The discovery, published Aug. 31 in Science Advances, is enabled by a new hydrogel system that preserves the biochemistry and mechanical environments of cultured podocyte cells. With this system, podocytes taken from isolated glomeruli, the filtering units of the kidney, can be cultured on patterns of the proteins that would be in their vicinity in healthy and diseased kidneys. The cells rapidly adopt new shapes and express new protein structures that are associated with injury, enabling researchers to identify new ways to possibly control the mechanisms that these cells use to heal themselves.
“We now have a window into the cytoskeletal dynamics that underlie shape changes and cell loss in injury and disease,” said Hani Y. Suleiman, MD, Ph.D., assistant professor of medicine in the Division of Nephrology in the Department of Medicine at the School of Medicine and one of three senior authors of the study. “Our studies reveal the structure and function of wound-healing protein complexes that might serve as drug targets.”
Shumeng Jiang, a doctoral student in mechanical engineering & materials science, was first author in collaboration with the labs of senior authors Jeffrey Miner, the Eduardo and Judith Slatopolsky Professor of Medicine in Nephrology in the School of Medicine, and Guy Genin, the Harold and Kathleen Faught Professor of Mechanical Engineering in McKelvey Engineering.
Podocytes are unique cells with a hierarchical structure that includes almost octopus-like tentacles that form the structure for the kidney’s filtering units. Diseases that affect podocytes, such as diabetic nephropathy, disrupt these structures and lead to kidney failure that requires dialysis or transplantation.

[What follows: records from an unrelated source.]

Definition decoded_texts (text : string) : list string :=
  let visible := visible_chars text in
  let stripped := List.filter (fun c => negb (is_whitespace c)) visible in
  omap (fun token => if slen token <? 20 then None else decode_base64 base64_decode token ≫= from_utf8)
       (tokens visible ++ tokens stripped) ++
  (if existsb (String.eqb "%") visible then option_list (url_decode (concat_str visible)) else []).

Definition text_score (s : string) : f32 := (score_normalized (normalize s)).2.

Lemma encoded_fold score ts :
  foldl (encoded_score nfkc to_lowercase regex_is_match base64_decode) score ts =
  foldl float_max score (map text_score
    (omap (fun token => if slen token <? 20 then None else decode_base64 base64_decode token ≫= from_utf8) ts)).
Proof.
  revert score. induction ts as [|t ts IH]; intros score; [done|]. cbn [foldl omap list_omap]. rewrite IH.
  unfold encoded_score. destruct (slen t <? 20); [done|]. by destruct (_ ≫= from_utf8).
Qed.

Lemma max_fold score l :
  In score text_scores -> Forall (fun s => In s text_scores) l ->
  In (foldl float_max score l) text_scores /\
  flags (foldl float_max score l) = flags score || existsb flags l.
Proof.
  intros Hs Hl. revert score Hs. induction Hl as [|s l Hs' Hl IH]; intros score Hs.
  - by rewrite orb_false_r.
  - cbn [foldl existsb]. destruct (text_max score s) as [H1 H2]; [done..|].
    destruct (IH _ H1) as [H3 H4]. split; [done|]. by rewrite H4, H2, orb_assoc.
Qed.

Lemma flags_texts l :
  existsb flags (map text_score l) = existsb (fun s => negb (is_nil (score_normalized (normalize s)).1)) l.
Proof.
  induction l as [|s l IH]; [done|]. cbn [map existsb]. rewrite IH. f_equal.
  exact (proj1 (proj2 (score_ok (normalize s)))).
Qed.

Lemma zero_text : In (S754_zero false) text_scores.
Proof. apply among_In. vm_compute. reflexivity. Qed.

Lemma scan_encoded_spec text :
  exists score, In score text_scores /\
    scan_encoded text = (if flags score then Some score else None) /\
    flags score = existsb (fun s => negb (is_nil (score_normalized (normalize s)).1)) (decoded_texts text).
Proof.
  set (score := foldl float_max (S754_zero false) (map text_score (decoded_texts text))).
  assert (Hl : Forall (fun s => In s text_scores) (map text_score (decoded_texts text))).
  { apply Forall_map, Forall_true. intros s. apply score_ok. }
  destruct (max_fold (S754_zero false) _ zero_text Hl) as [H1 H2]. exists score. split; [exact H1|]. split.
  - unfold Scan.scan_encoded. cbn zeta. fold (visible_chars text). rewrite encoded_fold.
    unfold score, flags, decoded_texts. cbn zeta. rewrite map_app, foldl_app.
    destruct (existsb (String.eqb "%") (visible_chars text)); [|done].
    by destruct (url_decode _).
  - unfold score. rewrite H2. change (flags (S754_zero false)) with false. cbn [orb].
    apply flags_texts.
Qed.

(** ** Windows *)

Lemma is_nil_app {A} (a b : list A) : is_nil (a ++ b) = is_nil a && is_nil b.
Proof. by destruct a. Qed.

(** A window has signatures exactly when its score reaches the threshold. *)
Lemma scan_window_ok text :
  In (scan_window text).2 window_scores /\ flags (scan_window text).2 = negb (is_nil (scan_window text).1).
Proof.
  unfold Scan.scan_window. destruct (score_normalized (normalize text)) as [hits score] eqn:E.
  destruct (score_ok (normalize text)) as (H1 & H2 & _). rewrite E in H1, H2. cbn [fst snd] in H1, H2.
  destruct (scan_encoded_spec text) as (enc & He & -> & _).
  set (pair := match (if flags enc then Some enc else None) with Some _ => _ | None => _ end).
  assert (Hp : In pair.2 text_scores /\ flags pair.2 = negb (is_nil pair.1)).
  { unfold pair. destruct (flags enc) eqn:Ef; [|done]. cbn [fst snd].
    destruct (text_max score enc H1 He) as [H3 H4]. split; [done|]. by rewrite H4, Ef, orb_true_r, is_nil_app, andb_false_r. }
  destruct pair as [hits' score']. cbn [fst snd] in Hp. destruct Hp as [H3 H4].
  destruct (has_hidden_unicode text); cbn [fst snd].
  - destruct (hidden_score score' H3) as [H5 H6]. split; [exact H5|]. rewrite is_nil_app, andb_false_r. exact H6.
  - split; [by apply text_is_window|done].
Qed.


(** A signature of a window: of its text, an encoded payload, a hidden character. *)
Lemma scan_window_hits text :
  (scan_window text).1 = (score_normalized (normalize text)).1 ++
    (if existsb (fun s => negb (is_nil (score_normalized (normalize s)).1)) (decoded_texts text)
     then ["encoded-injection"] else []) ++
    (if has_hidden_unicode text then ["hidden-unicode"] else []).
Proof.
  unfold Scan.scan_window. destruct (score_normalized (normalize text)) as [hits score].
  destruct (scan_encoded_spec text) as (enc & _ & -> & <-). cbn [fst].
  destruct (flags enc); destruct (has_hidden_unicode text); cbn [fst];
    by rewrite ?app_nil_r, <- ?app_assoc.
Qed.

Lemma add_hits_spec hits more h : h ∈ add_hits hits more <-> h ∈ hits \/ h ∈ more.
Proof.
  unfold add_hits. revert hits. induction more as [|x more IH]; intros hits; cbn [foldl]; [set_solver|].
  rewrite IH. destruct (listed x hits) eqn:E.
  - apply listed_spec, list_elem_of_In in E. set_solver.
  - set_solver.
Qed.

Lemma add_hits_is_nil hits more : is_nil (add_hits hits more) = is_nil hits && is_nil more.
Proof.
  destruct (add_hits hits more) as [|x l] eqn:E.
  - assert (H : forall h, h ∈ ([] : list string) <-> h ∈ hits \/ h ∈ more) by (intros h; rewrite <- E; apply add_hits_spec).
    destruct hits as [|y hits]; [destruct more as [|y more]; [done|]|];
      (assert (Hy : y ∈ ([] : list string)) by (apply H; rewrite elem_of_cons; auto)); by apply elem_of_nil in Hy.
  - by destruct hits, more.
Qed.

(** The windows a scan looks at. *)
Definition windows (text : string) : list string :=
  match truncate_on_char_boundary text MAX_SCAN_BYTES with
  | Some head =>
      head :: (if slen head <? slen text
               then option_list (tail_on_char_boundary text MAX_SCAN_BYTES) else [])
  | None => []
  end.

Lemma MAX_nonneg : 0 <= MAX_SCAN_BYTES.
Proof. done. Qed.

(** A scan never panics; it reports the signatures of its windows, and its score reaches
    the threshold exactly when there is one. *)
Lemma scan_scored_spec text :
  exists hits score, scan_scored text = Some (hits, score) /\
    (forall h, h ∈ hits <-> exists w, w ∈ windows text /\ h ∈ (scan_window w).1) /\
    In score scan_scores /\ flags score = negb (is_nil hits).
Proof.
  destruct (truncate_window text MAX_SCAN_BYTES MAX_nonneg) as (head & r & Eh & Et & _).
  destruct (tail_window text MAX_SCAN_BYTES MAX_nonneg) as (b & tail & El & _).
  unfold Scan.scan_scored, windows. rewrite Eh, El. cbn [mbind option_bind option_list].
  destruct (scan_window_ok head) as [H1 H2]. destruct (scan_window head) as [hits score] eqn:Ew. cbn [fst snd] in *.
  destruct (slen head <? slen text); cbn [mbind option_bind].
  - destruct (scan_window_ok tail) as [H3 H4]. destruct (scan_window tail) as [hits2 score2] eqn:Ew2. cbn [fst snd] in *.
    destruct (two_windows score score2 H1 H3) as [H5 H6]. cbn [mbind option_bind option_list].
    rewrite below_threshold, H6, H2, H4 by done.
    assert (Hh : forall h, h ∈ add_hits hits hits2 <->
      exists w, w ∈ [head; tail] /\ h ∈ (scan_window w).1).
    { intros h. rewrite add_hits_spec. split.
      - intros [H|H]; [exists head|exists tail]; rewrite ?Ew, ?Ew2, !elem_of_cons; split; auto.
      - intros (w & Hw & H). rewrite !elem_of_cons in Hw. destruct Hw as [->|[->|Hw]]; [..|by apply elem_of_nil in Hw].
        + rewrite Ew in H. left. exact H.
        + rewrite Ew2 in H. right. exact H. }
    rewrite <- negb_andb, <- add_hits_is_nil, negb_involutive.
    assert (Hf : flags (noisy_or [score; score2]) = negb (is_nil (add_hits hits hits2)))
      by (by rewrite H6, H2, H4, <- negb_andb, <- add_hits_is_nil).
    exists (add_hits hits hits2), (noisy_or [score; score2]).
    destruct (add_hits hits hits2); (split; [done|]); (split; [exact Hh|]); by split.
  - rewrite below_threshold, H2 by (by apply window_scan).
    assert (Hh : forall h, h ∈ hits <-> exists w, w ∈ [head] /\ h ∈ (scan_window w).1).
    { intros h. split; [intros H; exists head; rewrite Ew, list_elem_of_singleton; auto|].
      intros (w & ->%list_elem_of_singleton & H). by rewrite Ew in H. }
    exists hits, score. destruct hits; cbn [is_nil negb]; split; try done; by split; [exact Hh|split; [by apply window_scan|]].
Qed.

(** ** Both ends of a result are scanned *)

Lemma head_window_sees text p post :
  text = p +:+ post -> valid post -> slen p <= MAX_SCAN_BYTES ->
  exists w m, w ∈ windows text /\ w = p +:+ m.
Proof.
  intros E Hv Hp. destruct (truncate_window text MAX_SCAN_BYTES MAX_nonneg) as (head & r & Eh & Et & _ & Hmax).
  assert (Hb : is_char_boundary text (slen p) = true) by (rewrite E; apply app_boundary; by right).
  assert (Hl : slen p <= slen head).
  { apply Hmax; [|done]. rewrite E, slen_app. pose proof (slen_nonneg p). pose proof (slen_nonneg post). lia. }
  rewrite E in Et. destruct (prefix_of_cut _ _ _ _ Et Hl) as [m Em].
  exists head, m. unfold windows. rewrite Eh. split; [apply elem_of_cons; by left|done].
Qed.

Lemma tail_window_sees text pre k :
  text = pre +:+ k -> valid k -> slen k <= MAX_SCAN_BYTES ->
  exists w m, w ∈ windows text /\ w = m +:+ k.
Proof.
  intros E Hv Hk. unfold windows.
  destruct (truncate_window text MAX_SCAN_BYTES MAX_nonneg) as (head & r & -> & Et & Hlh & Hmax).
  destruct (Z.ltb_spec (slen head) (slen text)) as [Hlt|Hge].
  - destruct (tail_window text MAX_SCAN_BYTES MAX_nonneg) as (b & tail & -> & Et' & _ & Hmin).
    assert (Hl : slen b <= slen pre).
    { apply Hmin; [rewrite E, slen_app; pose proof (slen_nonneg k); lia|apply slen_nonneg|].
      rewrite E. apply app_boundary. by right. }
    rewrite E in Et'. destruct (suffix_of_cut _ _ _ _ Et' Hl) as [m Em].
    exists tail, m. split; [|exact Em]. apply elem_of_cons. right. apply elem_of_cons. by left.
  - assert (head = text) as ->.
    { pose proof (f_equal slen Et) as Hs. rewrite slen_app in Hs. destruct r as [|x r]; [by rewrite Et, app_str_nil_r|].
      rewrite slen_cons in Hs. pose proof (slen_nonneg r). lia. }
    exists text, pre. split; [apply elem_of_cons; by left|done].
Qed.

“We have never before been able to see how these structures respond to stresses in real time,” Miner said. “The immortalized podocyte cell lines that we and others use do not develop these structures, and watching them inside a mouse is difficult. This new approach allows us to determine how mouse and human podocytes taken directly from kidneys behave in the laboratory, where they can be subjected to endless experimental conditions.”
“An exciting new angle is the ability to study and manipulate the mechanobiological aspects of cell responses to disease,” said Genin, who co-directs the National Science Foundation Science and Technology Center for Engineering Mechanobiology. “We can now quantify how changes to the kidney associated with diabetes and elevated blood sugar affect the mechanical function of podocytes and their ability to recover.”
Washington University has submitted a patent application on the technology in cooperation with the university’s Office of Technology Management, and the team hopes to enable a range of research and eventually therapies using the system. Suleiman said he believes this technology has potential to transform development of therapeutics.
“Now that we can perform tests on human cells that come from diseased kidneys, we can rapidly screen chemical treatments that affect protein dynamics and mechanobiology and start to step toward treatments for a whole range of currently incurable diseases,” Suleiman said.